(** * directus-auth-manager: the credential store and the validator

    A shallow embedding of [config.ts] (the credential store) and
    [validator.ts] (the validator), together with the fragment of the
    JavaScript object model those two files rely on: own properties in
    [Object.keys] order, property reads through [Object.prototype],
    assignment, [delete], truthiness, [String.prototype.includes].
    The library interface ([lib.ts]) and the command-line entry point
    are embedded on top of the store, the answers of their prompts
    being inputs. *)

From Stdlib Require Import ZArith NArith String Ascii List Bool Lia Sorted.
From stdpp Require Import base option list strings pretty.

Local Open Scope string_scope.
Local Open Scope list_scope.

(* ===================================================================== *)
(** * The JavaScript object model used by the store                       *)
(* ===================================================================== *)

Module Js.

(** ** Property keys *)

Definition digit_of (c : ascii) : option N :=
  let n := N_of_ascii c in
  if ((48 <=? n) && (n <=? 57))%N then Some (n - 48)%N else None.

* * *

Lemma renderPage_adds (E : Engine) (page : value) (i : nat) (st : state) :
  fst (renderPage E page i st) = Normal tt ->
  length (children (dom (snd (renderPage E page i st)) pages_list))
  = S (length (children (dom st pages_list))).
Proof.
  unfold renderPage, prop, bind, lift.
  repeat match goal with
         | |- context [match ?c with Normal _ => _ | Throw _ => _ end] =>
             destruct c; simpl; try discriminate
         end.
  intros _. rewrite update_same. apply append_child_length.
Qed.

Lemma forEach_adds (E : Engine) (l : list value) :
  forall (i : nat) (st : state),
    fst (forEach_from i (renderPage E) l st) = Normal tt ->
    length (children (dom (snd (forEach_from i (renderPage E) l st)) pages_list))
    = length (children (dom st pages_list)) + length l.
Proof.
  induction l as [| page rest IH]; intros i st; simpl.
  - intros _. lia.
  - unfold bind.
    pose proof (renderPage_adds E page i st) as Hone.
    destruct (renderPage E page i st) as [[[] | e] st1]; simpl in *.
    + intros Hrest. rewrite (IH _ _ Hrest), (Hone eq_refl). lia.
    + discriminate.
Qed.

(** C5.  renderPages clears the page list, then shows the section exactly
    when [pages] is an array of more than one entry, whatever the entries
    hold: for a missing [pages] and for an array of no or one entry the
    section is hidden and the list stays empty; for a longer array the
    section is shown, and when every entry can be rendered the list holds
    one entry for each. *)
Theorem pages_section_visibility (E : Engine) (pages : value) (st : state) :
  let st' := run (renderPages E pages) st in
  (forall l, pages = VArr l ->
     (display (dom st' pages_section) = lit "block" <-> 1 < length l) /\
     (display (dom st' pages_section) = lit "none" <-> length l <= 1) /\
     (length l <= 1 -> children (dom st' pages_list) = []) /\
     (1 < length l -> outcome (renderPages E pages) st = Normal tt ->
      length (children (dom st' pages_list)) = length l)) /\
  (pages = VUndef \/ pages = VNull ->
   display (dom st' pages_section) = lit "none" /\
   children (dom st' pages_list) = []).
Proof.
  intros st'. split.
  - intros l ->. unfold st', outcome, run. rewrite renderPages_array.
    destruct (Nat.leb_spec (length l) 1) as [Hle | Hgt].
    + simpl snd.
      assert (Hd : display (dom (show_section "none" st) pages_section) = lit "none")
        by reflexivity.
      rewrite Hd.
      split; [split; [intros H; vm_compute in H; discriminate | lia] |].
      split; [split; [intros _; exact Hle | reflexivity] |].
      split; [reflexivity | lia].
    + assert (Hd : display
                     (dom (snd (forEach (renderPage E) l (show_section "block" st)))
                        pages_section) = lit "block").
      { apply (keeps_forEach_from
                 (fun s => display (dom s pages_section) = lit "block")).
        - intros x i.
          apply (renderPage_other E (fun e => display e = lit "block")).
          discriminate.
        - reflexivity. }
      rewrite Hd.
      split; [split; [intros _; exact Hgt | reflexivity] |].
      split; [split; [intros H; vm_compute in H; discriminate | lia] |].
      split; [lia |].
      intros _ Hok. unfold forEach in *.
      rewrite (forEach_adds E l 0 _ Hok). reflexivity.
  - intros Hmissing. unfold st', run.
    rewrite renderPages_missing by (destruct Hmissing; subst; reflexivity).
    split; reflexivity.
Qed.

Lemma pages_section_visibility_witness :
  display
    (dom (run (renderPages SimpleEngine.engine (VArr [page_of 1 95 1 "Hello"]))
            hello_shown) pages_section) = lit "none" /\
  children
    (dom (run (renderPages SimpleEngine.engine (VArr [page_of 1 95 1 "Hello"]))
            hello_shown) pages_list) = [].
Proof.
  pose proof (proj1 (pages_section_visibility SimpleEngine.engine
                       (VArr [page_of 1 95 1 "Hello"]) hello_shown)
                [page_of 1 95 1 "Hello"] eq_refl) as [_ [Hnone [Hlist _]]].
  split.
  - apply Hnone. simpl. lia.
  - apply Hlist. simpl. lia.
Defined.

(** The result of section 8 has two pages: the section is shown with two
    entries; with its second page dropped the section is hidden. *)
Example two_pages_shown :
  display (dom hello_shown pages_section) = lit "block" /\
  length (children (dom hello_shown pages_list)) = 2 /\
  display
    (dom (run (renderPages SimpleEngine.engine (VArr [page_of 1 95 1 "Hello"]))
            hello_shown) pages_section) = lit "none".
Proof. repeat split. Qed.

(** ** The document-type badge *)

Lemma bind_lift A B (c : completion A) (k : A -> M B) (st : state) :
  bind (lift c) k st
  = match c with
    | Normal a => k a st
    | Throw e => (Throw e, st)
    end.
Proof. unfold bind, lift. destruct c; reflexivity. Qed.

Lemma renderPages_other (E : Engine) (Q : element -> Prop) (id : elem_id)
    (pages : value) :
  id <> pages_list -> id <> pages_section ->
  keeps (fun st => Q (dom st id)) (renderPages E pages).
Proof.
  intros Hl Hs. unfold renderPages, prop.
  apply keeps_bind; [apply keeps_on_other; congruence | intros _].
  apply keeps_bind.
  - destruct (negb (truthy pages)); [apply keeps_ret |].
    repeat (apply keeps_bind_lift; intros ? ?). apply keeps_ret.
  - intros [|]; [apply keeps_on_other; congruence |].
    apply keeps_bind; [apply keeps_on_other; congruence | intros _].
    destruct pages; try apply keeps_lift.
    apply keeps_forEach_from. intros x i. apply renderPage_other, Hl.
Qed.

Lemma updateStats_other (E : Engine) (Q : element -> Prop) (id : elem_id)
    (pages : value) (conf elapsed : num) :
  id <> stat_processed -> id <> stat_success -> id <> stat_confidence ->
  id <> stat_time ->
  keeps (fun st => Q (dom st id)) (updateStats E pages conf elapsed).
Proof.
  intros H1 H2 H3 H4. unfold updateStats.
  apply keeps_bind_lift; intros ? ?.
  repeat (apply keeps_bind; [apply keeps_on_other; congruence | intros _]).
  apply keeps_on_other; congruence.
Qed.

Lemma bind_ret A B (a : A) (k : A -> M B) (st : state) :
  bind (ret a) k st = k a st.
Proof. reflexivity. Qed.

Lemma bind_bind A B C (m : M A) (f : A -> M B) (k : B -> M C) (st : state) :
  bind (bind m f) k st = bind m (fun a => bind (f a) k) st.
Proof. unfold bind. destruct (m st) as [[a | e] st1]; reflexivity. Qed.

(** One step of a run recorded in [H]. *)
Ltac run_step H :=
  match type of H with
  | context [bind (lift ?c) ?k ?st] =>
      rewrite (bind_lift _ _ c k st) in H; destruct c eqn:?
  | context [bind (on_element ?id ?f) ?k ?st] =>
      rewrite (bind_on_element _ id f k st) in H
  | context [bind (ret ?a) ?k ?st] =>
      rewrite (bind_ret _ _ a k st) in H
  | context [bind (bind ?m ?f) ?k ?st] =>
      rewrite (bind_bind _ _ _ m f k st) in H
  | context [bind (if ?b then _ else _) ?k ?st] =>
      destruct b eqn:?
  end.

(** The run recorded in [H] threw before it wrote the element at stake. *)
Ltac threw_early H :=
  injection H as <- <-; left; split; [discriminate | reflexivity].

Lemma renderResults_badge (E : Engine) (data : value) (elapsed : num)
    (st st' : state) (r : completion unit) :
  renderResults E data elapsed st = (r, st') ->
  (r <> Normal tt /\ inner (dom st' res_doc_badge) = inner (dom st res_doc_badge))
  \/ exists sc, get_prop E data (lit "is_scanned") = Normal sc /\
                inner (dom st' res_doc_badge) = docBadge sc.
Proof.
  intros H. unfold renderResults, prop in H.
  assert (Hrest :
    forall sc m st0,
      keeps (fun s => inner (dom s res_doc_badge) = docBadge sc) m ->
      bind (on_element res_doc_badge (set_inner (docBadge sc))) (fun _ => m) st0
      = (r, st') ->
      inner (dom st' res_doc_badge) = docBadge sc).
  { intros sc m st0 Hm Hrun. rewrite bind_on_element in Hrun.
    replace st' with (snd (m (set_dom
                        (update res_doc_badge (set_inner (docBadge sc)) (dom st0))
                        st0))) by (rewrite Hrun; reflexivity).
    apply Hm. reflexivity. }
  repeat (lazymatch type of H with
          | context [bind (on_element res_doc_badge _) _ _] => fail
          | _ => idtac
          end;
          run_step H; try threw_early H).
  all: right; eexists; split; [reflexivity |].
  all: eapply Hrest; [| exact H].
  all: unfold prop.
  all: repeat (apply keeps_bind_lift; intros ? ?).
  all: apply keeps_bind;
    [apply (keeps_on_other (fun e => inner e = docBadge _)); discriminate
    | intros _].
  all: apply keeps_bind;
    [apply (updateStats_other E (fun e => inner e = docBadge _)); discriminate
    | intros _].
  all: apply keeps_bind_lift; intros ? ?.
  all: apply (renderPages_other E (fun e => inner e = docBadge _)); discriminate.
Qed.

# [WHAT IS BEING ASKED]
Your task is to copy each line of the listing that holds the word "Throw".

# [ANSWER TO THIS TASK]
         | |- context [match ?c with Normal _ => _ | Throw _ => _ end] =>
    | Throw e => (Throw e, st)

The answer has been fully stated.